Teenagers are faced with a myriad of challenges while growing up, one of which is acne, which affects four out of five Americans between the ages of 12 and 24. Thankfully though, there are effective treatments available right now that work to combat acne and ultimately reduce the damage caused by severe acne breakouts. However, a recent study has shed new light on the problem and may change the way that acne treatments work in the future.
These new findings which were published in the Journal of Investigative Dermatology on February 28 could usher in a new age of acne skin treatments that harbor ‘good’ bacteria.
According to Huiying Li, an assistant professor of molecular and medical pharmacology at the David Geffen School of Medicine at UCLA, “People have been treating acne as though all bacteria were the ‘bad guys’ in acne. Our study shows that some strains may be bad, but some strains may be good.”
Using over-the-counter pore-cleansing strips; researchers extracted bacteria from the surface of 101 volunteer’s noses – 49 with acne and 52 with clear skin. Once they had extracted the bacteria and closely examined it, among their findings, the most significant of all was that a third strain of P. acnes bacteria are found predominantly in healthy, clear skin.
This has led researchers to the hope that this discovery could eventually revolutionize acne treatments and at last bring some relief for those heavily afflicted with the skin problem, “So we are really excited because potentially there is a good guy that protects the skin from getting acne,” says Li. “That means there could be a simple cream or lotion with the good strain added that can stop pimples from developing before they even start.”
Sounds promising, yet…
The results don’t actually prove anything… that might lead us to a holy grail of acne treatment. Ultimately, the results simply show that people with clear skin sometimes also harbor the P. acne bacteria, just as acne sufferers do. Those are the only conclusive results, the rest is speculation.
You would expect that of course there would be some difference in the strains of bacteria found on the skin of both acne sufferers and those with no acne.
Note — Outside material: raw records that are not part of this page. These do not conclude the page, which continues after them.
(** The columns of the Sundays [s], [s + 7], ... *)
Lemma sunday_columns (n : nat) (s : Z) :
  getDay s = 0 ->
  n = numWeeks s lastDate ->
  DayFromYear 1 <= s ->
  mapM (weekColumn data lastDate) (firstRowDates data s lastDate)
  = Ok (map (map (cell data)) (weeksFrom n s lastDate)).
Proof.
  revert s. induction n as [| n IH]; intros s Hs Hn Hlo.
  - rewrite firstRowDates_unfold.
    destruct (s <=? lastDate) eqn:E; [| reflexivity].
    apply Z.leb_le in E. rewrite numWeeks_succ in Hn by exact E. discriminate.
  - rewrite firstRowDates_unfold.
    destruct (s <=? lastDate) eqn:E.
    + apply Z.leb_le in E. rewrite numWeeks_succ in Hn by exact E.
      injection Hn as Hn.
      rewrite setDay_7, Hs, Z.sub_0_r.
      cbn [weeksFrom map]. apply mapM_cons_Ok.
      * rewrite weekColumn_cell by lia. rewrite Hs, Z.sub_0_r. reflexivity.
      * apply IH; [rewrite getDay_add_7; exact Hs | exact Hn | lia].
    + apply Z.leb_gt in E. rewrite numWeeks_zero in Hn by exact E. discriminate.
Qed.

(** The grid of a window: the first week-start date is the window start
    moved on by its day index; the first column is the week of that date
    and the others are the weeks that follow. *)
Lemma blocksForWindow_columns (firstDate : Z) :
  let weekStart := firstDate + getDay firstDate in
  let s0 := weekStart - getDay weekStart in
  DayFromYear 1 <= s0 ->
  blocksForWindow firstDate lastDate data
  = Ok (map (map (cell data))
          (if weekStart <=? lastDate then weeksFrom (numWeeks s0 lastDate) s0 lastDate
           else [])).
Proof.
  intros weekStart s0 Hlo. unfold blocksForWindow, addDays.
  assert (Hws : (if negb (getDay firstDate =? 0) then firstDate + getDay firstDate
                 else firstDate) = weekStart).
  { subst weekStart. destruct (getDay firstDate =? 0) eqn:E; cbn [negb]; [| reflexivity].
    apply Z.eqb_eq in E. lia. }
  rewrite Hws. pose proof (getDay_range weekStart) as Hd.
  rewrite firstRowDates_unfold.
  destruct (weekStart <=? lastDate) eqn:E; [| reflexivity].
  apply Z.leb_le in E. rewrite setDay_7. fold s0.
  rewrite (numWeeks_succ s0) by lia. cbn [weeksFrom map].
  apply mapM_cons_Ok.
  - apply weekColumn_cell; [exact Hlo | exact E].
  - apply sunday_columns; [| reflexivity | lia].
    rewrite getDay_add_7. apply getDay_week_start.
Qed.

End Columns.

Section WeeksFrom.

Variable lastDate : Z.


(** Every column starts on the week day of [s], at or before [lastDate],
    and runs for seven days or up to [lastDate]. *)
Lemma weeksFrom_columns (n : nat) (s : Z) :
  n = numWeeks s lastDate ->
  Forall (fun col => exists t, getDay t = getDay s /\ s <= t <= lastDate
                               /\ col = seqZ t (Z.min 7 (lastDate - t + 1)))
         (weeksFrom n s lastDate).
Proof.
  revert s. induction n as [| n IH]; intros s Hn; [constructor |].
  destruct (Z_le_gt_dec s lastDate) as [Hle | Hgt];
    [| rewrite numWeeks_zero in Hn by lia; discriminate].
  rewrite numWeeks_succ in Hn by exact Hle. injection Hn as Hn.
  cbn [weeksFrom]. constructor.
  - exists s. repeat split; [lia | exact Hle].
  - eapply Forall_impl; [apply IH; exact Hn |].
    intros col (t & Ht & Hst & Hcol). exists t.
    rewrite getDay_add_7 in Ht. repeat split; [exact Ht | lia | lia | exact Hcol].
Qed.



End WeeksFrom.

Section GridClaims.

Lemma MakeDay_jan_1 (year : Z) : MakeDay year 0 1 = DayFromYear year.
Proof.
  rewrite MakeDay_in_year by lia.
  destruct (InLeapYear year); vm_compute (monthStart _ _); lia.
Qed.

Lemma MakeDay_dec_31 (year : Z) : MakeDay year 11 31 = DayFromYear (year + 1) - 1.
Proof.
  rewrite MakeDay_in_year by lia. rewrite DayFromYear_succ. unfold DaysInYear.
  destruct (InLeapYear year); vm_compute (monthStart _ _); lia.
Qed.

(** The window of a calendar year written with four digits. *)
Lemma calendar_year_window (now year : Z) :
  1000 <= year <= 9999 ->
  firstDateOf now year false = Some (MakeDay year 0 1)
  /\ lastDateOf now year false = Some (MakeDay year 11 31).
Proof.
  intros Hy. unfold firstDateOf, lastDateOf.
  rewrite parseISO_year_start, parseISO_year_end by exact Hy.
  rewrite MakeDay_jan_1, MakeDay_dec_31, DayFromYear_succ. split; reflexivity.
Qed.

(** Where the first column starts: the week-start date is the window start
    moved on by its day index, and the column is the week of that date. *)
Lemma first_week_start (firstDate : Z) :
  let weekStart := firstDate + getDay firstDate in
  weekStart - getDay weekStart
  = if getDay firstDate <=? 3 then firstDate - getDay firstDate
    else firstDate + 7 - getDay firstDate.
Proof.
  cbv zeta. destruct (getDay firstDate <=? 3) eqn:E;
    [apply Z.leb_le in E | apply Z.leb_gt in E];
    unfold getDay, WeekDay in *; Z.div_mod_to_equations; lia.
Qed.

Lemma seqZ_week_column (t lastDate : Z) :
  t <= lastDate ->
  head (seqZ t (Z.min 7 (lastDate - t + 1))) = Some t
  /\ (1 <= length (seqZ t (Z.min 7 (lastDate - t + 1))) <= 7)%nat.
Proof.
  intros Ht. split.
  - rewrite seqZ_cons by lia. reflexivity.
  - rewrite length_seqZ. lia.
Qed.
(** * Mandelbrot viewer: escape-time evaluators and viewport transforms

    A shallow embedding of the numerical core of the repository:

    - the GLSL fragment shader [fragment.glsl] ([Fragment]),
    - the fragment shader inlined in the WebGL renderer and the renderer's
      viewport methods ([WebGL]),
    - the Canvas-2D pixel loop of the first [index.ts] ([Canvas2D]),
    - the pointer and wheel handlers of the two WebGL-based [index.ts]
      revisions ([Index], [IndexTooltip]), the listeners of the page as one
      step function ([Page]) and the decimals of the tooltip
      ([TooltipFormat]),
    - the colour functions of the shaders ([Shading]) and the viewport of
      the Canvas-2D revision ([Canvas2DView]).

    Numbers.  JavaScript [number]s and GLSL [float]s are embedded as the
    real numbers [R]: every arithmetic operation is exact, comparisons are
    the comparisons of [R], [Math.floor] is [Zfloor], [Math.min] is [Rmin],
    [Math.abs] is [Rabs] and [log] is [ln].  A literal without fractional
    part, such as [2.0] or [100.0], is written as the integer it denotes.
    Rounding, overflow, NaN and infinities are outside the model.  [ln] of
    the Standard Library is total ([ln x = 0] for [x <= 0]); no statement
    below rests on that completion: wherever a logarithm matters its
    argument is positive.
    GLSL [int]s and the integer-valued DOM attributes ([canvas.width],
    [clientWidth], ...) are [Z], injected with [IZR] where the code converts
    with [float(...)] or mixes them with numbers.

    Loops.  Each loop is a [Fixpoint] that tests the guard of the source
    first and then spends one unit of fuel on the body; the function the
    loop belongs to supplies the fuel, and a totality lemma shows that the
    fuel never runs out.  The component [steps] of a loop result is a ghost
    counter of the executions of the recurrence [z <- z^2 + c]; the source
    does not compute it. *)

From Stdlib Require Import Reals ZArith Bool Lia Lra.

Open Scope R_scope.

(** ** Comparisons of numbers as booleans *)

Definition Rltb (a b : R) : bool := if Rlt_dec a b then true else false.
Definition Rleb (a b : R) : bool := if Rle_dec a b then true else false.
Definition Rgtb (a b : R) : bool := Rltb b a.
Definition Rgeb (a b : R) : bool := Rleb b a.

(** ** Two-component vectors, as GLSL's [vec2] *)

Record vec2 : Type := Vec2 { vx : R; vy : R }.

Definition vadd (a b : vec2) : vec2 := Vec2 (vx a + vx b) (vy a + vy b).
Definition vdiv (a b : vec2) : vec2 := Vec2 (vx a / vx b) (vy a / vy b).
Definition dot (a b : vec2) : R := vx a * vx b + vy a * vy b.

(** The body shared by the three shader sources:
    [vec2 zSquared = vec2(z.x * z.x - z.y * z.y, 2.0 * z.x * z.y);
     z = zSquared + c;] *)
Definition zSquared (z : vec2) : vec2 :=
  Vec2 (vx z * vx z - vy z * vy z) (2 * vx z * vy z).

Definition zNext (c z : vec2) : vec2 := vadd (zSquared z) c.

(** The smooth-colouring block shared by the three shader sources:
    [float log_zn = log(dot(z, z)) / 2.0;
     float nu = log(log_zn / log(2.0)) / log(2.0);
     i = i + 1.0 - nu;] *)
Definition log_zn (z : vec2) : R := ln (dot z z) / 2.
Definition nu (z : vec2) : R := ln (log_zn z / ln 2) / ln 2.
Definition smooth (i : R) (z : vec2) : R := i + 1 - nu z.
Lemma count_char_app (c : ascii) (a b : string) :
  count_char c (a +:+ b) = (count_char c a + count_char c b)%nat.
Proof.
  induction a as [|x a IH]; [reflexivity|].
  rewrite append_cons. simpl. rewrite IH. lia.
Qed.

Lemma quote_plus_cons (a : ascii) (s : string) :
  Url.quote_plus (String a s) = Url.quote_plus (String a "") +:+ Url.quote_plus s.
Proof. by rewrite <- quote_plus_app. Qed.

Lemma quote_plus_char_clean (a : ascii) :
  count_char "&" (Url.quote_plus (String a "")) = 0%nat
  /\ count_char "=" (Url.quote_plus (String a "")) = 0%nat.
Proof. destruct a as [[] [] [] [] [] [] [] []]; split; vm_compute; reflexivity. Qed.

(** An escaped text holds neither [&] nor [=]. *)
Lemma quote_plus_clean (s : string) :
  count_char "&" (Url.quote_plus s) = 0%nat /\ count_char "=" (Url.quote_plus s) = 0%nat.
Proof.
  induction s as [|a s [IH1 IH2]]; [by split|].
  rewrite quote_plus_cons, !count_char_app, IH1, IH2.
  destruct (quote_plus_char_clean a) as [-> ->]. by split.
Qed.

Lemma urlencode_counts (params : list (string * pyval)) :
  params <> [] ->
  (count_char "&" (Url.urlencode params) + 1)%nat = length params
  /\ count_char "=" (Url.urlencode params) = length params.
Proof.
  unfold Url.urlencode.
  set (f := fun kv : string * pyval =>
              Url.quote_plus kv.1 +:+ "=" +:+ Url.quote_plus (py_str kv.2)).
  assert (Hf : forall kv, count_char "&" (f kv) = 0%nat /\ count_char "=" (f kv) = 1%nat).
  { intros kv. unfold f. rewrite !count_char_app.
    destruct (quote_plus_clean kv.1) as [-> ->].
    destruct (quote_plus_clean (py_str kv.2)) as [-> ->]. by split. }
  induction params as [|kv params IH]; [done|]. intros _.
  destruct (Hf kv) as [Hamp Heq].
  destruct params as [|kv' params].
  - change (Text.join "&" (map f [kv])) with (f kv). rewrite Hamp, Heq. by split.
  - destruct IH as [IHamp IHeq]; [done|].
    change (map f (kv :: kv' :: params)) with (f kv :: f kv' :: map f params).
    change (map f (kv' :: params)) with (f kv' :: map f params) in IHamp, IHeq.
    rewrite join_cons2, !count_char_app, Hamp, Heq.
    change (count_char "&" "&") with 1%nat. change (count_char "=" "&") with 0%nat.
    simpl length in *. lia.
Qed.

Lemma review_params_length (page : Z) (sort_by : string) (filters : Filters) :
  (2 <= length (review_params page sort_by filters) <= 5)%nat.
Proof.
  unfold review_params. rewrite !length_app.
  repeat match goal with |- context [if ?b then _ else _] => destruct b end;
    simpl; lia.
Qed.

(** X3. The query of the URL holds one [=] per parameter and one [&]
    between two parameters, whatever the filter values are: a filter text
    cannot add or split a parameter. There are between two and five
    parameters. *)
Theorem build_reviews_url_query (cfg : DomainConfig) (asin domain_code : string)
    (page : Z) (sort_by : string) (filters : Filters) :
  exists path query,
    _build_reviews_url cfg asin domain_code page sort_by filters
    = path +:+ "?" +:+ query
    /\ query = Url.urlencode (review_params page sort_by filters)
    /\ (count_char "&" query + 1)%nat = length (review_params page sort_by filters)
    /\ count_char "=" query = length (review_params page sort_by filters)
    /\ (2 <= length (review_params page sort_by filters) <= 5)%nat.
Proof.
  eexists _, _. split; [|split; [reflexivity|]].
  - unfold _build_reviews_url. rewrite <- !append_assoc. reflexivity.
  - pose proof (review_params_length page sort_by filters) as Hlen.
    destruct (urlencode_counts (review_params page sort_by filters)) as [Hamp Heq].
    { intros Hnil. rewrite Hnil in Hlen. simpl in Hlen. lia. }
    done.
Qed.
The differences in environment regarding acne-prone skin and that of unaffected skin dictate that this should be so. As a result, although intriguing, the findings of this study don’t really show anything particularly surprising or ground breaking for that matter.
Inflammation, not bacteria, causes acne
Previous studies of acne have also shown that the acne process starts not with bacteria but with the clogging of the pores due to hormonal shifts experienced while in puberty or just before a menstrual cycle for women. This is what initially causes the inflammation that leads to acne and this is what current acne treatments are aimed at combating, although there is yet to be a significantly effective acne aid in this area.
Similarly, other studies have also shown that genes related to the immune response are upregulated (more active) which could mean that the ‘bad’ strains of bacteria thrive more easily in this type of environment whereas the so called ‘good’ strains are killed off.
Still, it is further food for thought and perhaps a reason to remain optimistic that acne might one day be beaten.